Work instruction – Copy every line of the records that includes the word "KeyError".

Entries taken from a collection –
(** * RoomEnv: a vase gridworld as a finite deterministic MDP

    Shallow embedding of [src/envs/room.py] (classes [RoomState] and
    [RoomEnv]) and the properties of its state enumeration, index tables,
    transition function and feature extractor.

    Conventions:
    - Python integers are [Z]; a position tuple [(x, y)] is a pair [Z * Z].
    - A Python [dict] is an association list in insertion order (module
      [PyDict]); writing to a present key keeps its slot, writing to an
      absent key appends.  Key comparison is a parameter, because the
      tables of [RoomEnv] are keyed by [RoomState] objects and compared by
      [RoomState.__eq__].
    - A raised exception ([KeyError], [IndexError]) is [None] or a
      [KeyError] result. *)

From stdpp Require Import base option list sorting gmap strings.

Local Open Scope Z_scope.

(** ** Positions *)

Definition Pos : Type := Z * Z.

(** Tuple equality [(x1, y1) == (x2, y2)]. *)
Definition pos_eqb (p q : Pos) : bool := (p.1 =? q.1) && (p.2 =? q.2).

(** Tuple ordering [p <= q], lexicographic, as used by [sorted]. *)
Definition pos_leb (p q : Pos) : bool :=
  (p.1 <? q.1) || ((p.1 =? q.1) && (p.2 <=? q.2)).

Definition pos_le (p q : Pos) : Prop := pos_leb p q = true.

#[global] Instance pos_le_dec : RelDecision pos_le.
Proof. intros p q. unfold pos_le. apply _. Defined.

(** [range(n)] *)
Definition py_range (n : Z) : list Z := seqZ 0 n.

(** [sorted(keys)] on position tuples.  The keys of a dict are pairwise
    distinct and the order is total, so the sorted sequence is unique and
    any correct sorting algorithm returns what Python's does. *)
Definition sorted (l : list Pos) : list Pos := merge_sort pos_le l.

(** ** Python dictionaries *)

Module PyDict.
Section defs.
Context {K V : Type} (eqb : K → K → bool).

(** [d[k]], [None] standing for [KeyError].  A dict finds a key by its hash
    and then by [==]; keys that are [==] hash alike (for [RoomState] this
    is [hash_key_Permutation] below), so the search is the one by [==]. *)
Fixpoint get (d : list (K * V)) (k : K) : option V :=
  match d with
  | [] => None
  | (k', v) :: d' => if eqb k' k then Some v else get d' k
  end.

(** [k in d] *)
Definition contains (d : list (K * V)) (k : K) : bool :=
  match get d k with Some _ => true | None => false end.

(** [d[k] = v] *)
Fixpoint set (d : list (K * V)) (k : K) (v : V) : list (K * V) :=
  match d with
  | [] => [(k, v)]
  | (k', v') :: d' =>
      if eqb k' k then (k', v) :: d' else (k', v') :: set d' k v
  end.

Definition keys (d : list (K * V)) : list K := d.*1.
Definition values (d : list (K * V)) : list V := d.*2.

(** [dict(pairs)] and dict comprehensions: entries are written in order. *)
Definition of_pairs (l : list (K * V)) : list (K * V) :=
  fold_left (λ d kv, set d kv.1 kv.2) l [].

(** [d1 == d2]: same number of entries and every entry of [d1] is found,
    with an equal value, in [d2]. *)
Definition eq (veqb : V → V → bool) (d1 d2 : list (K * V)) : bool :=
  (length d1 =? length d2)%nat
  && forallb (λ kv, match get d2 kv.1 with
                    | Some v => veqb kv.2 v
                    | None => false
                    end) d1.
End defs.
End PyDict.

(** The invariant of every Python dict: no key occurs twice. *)
Definition dict_wf {K V} (d : list (K * V)) : Prop := NoDup d.*1.

(** ** RoomState *)

Record RoomState := mkRoomState {
  agent_pos : Pos;
  vase_states : list (Pos * bool)
}.

#[global] Instance RoomState_eq_dec : EqDecision RoomState.
Proof. solve_decision. Defined.

(** [RoomState.__eq__] (the [isinstance] test is the type). *)
Definition RoomState_eq (s o : RoomState) : bool :=
  pos_eqb (agent_pos s) (agent_pos o)
  && PyDict.eq pos_eqb Bool.eqb (vase_states s) (vase_states o).

(** Elements of the tuple handed to [hash]. *)
Inductive pyval := PyInt (z : Z) | PyBool (b : bool).

(** [get_vals] inside [RoomState.__hash__]. *)
Definition get_vals (dictionary : list (Pos * bool)) : option (list bool) :=
  mapM (PyDict.get pos_eqb dictionary) (sorted (PyDict.keys dictionary)).

(** The tuple [self.agent_pos + get_vals(self.vase_states)]. *)
Definition hash_key (s : RoomState) : option (list pyval) :=
  vals ← get_vals (vase_states s);
  Some ([PyInt (agent_pos s).1; PyInt (agent_pos s).2] ++ (PyBool <$> vals)).

(** [RoomState.__hash__], for a given hash function on tuples. *)
Definition RoomState_hash (hash : list pyval → Z) (s : RoomState) : option Z :=
  hash <$> hash_key s.

(** ** Direction *)

(** Modelled from the spec: the [Direction] utility of [envs/utils.py],
    which maps an integer action code to a movement delta and back, over
    the action set NORTH, SOUTH, EAST, WEST, STAY.  Row [y = 0] is the top
    of the grid, so that EAST then SOUTH leads from [(0,0)] to [(1,1)]. *)
Module Direction.
Inductive t := NORTH | SOUTH | EAST | WEST | STAY.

Written response –
    - A raised exception ([KeyError], [IndexError]) is [None] or a
      [KeyError] result. *)
(** [d[k]], [None] standing for [KeyError].  A dict finds a key by its hash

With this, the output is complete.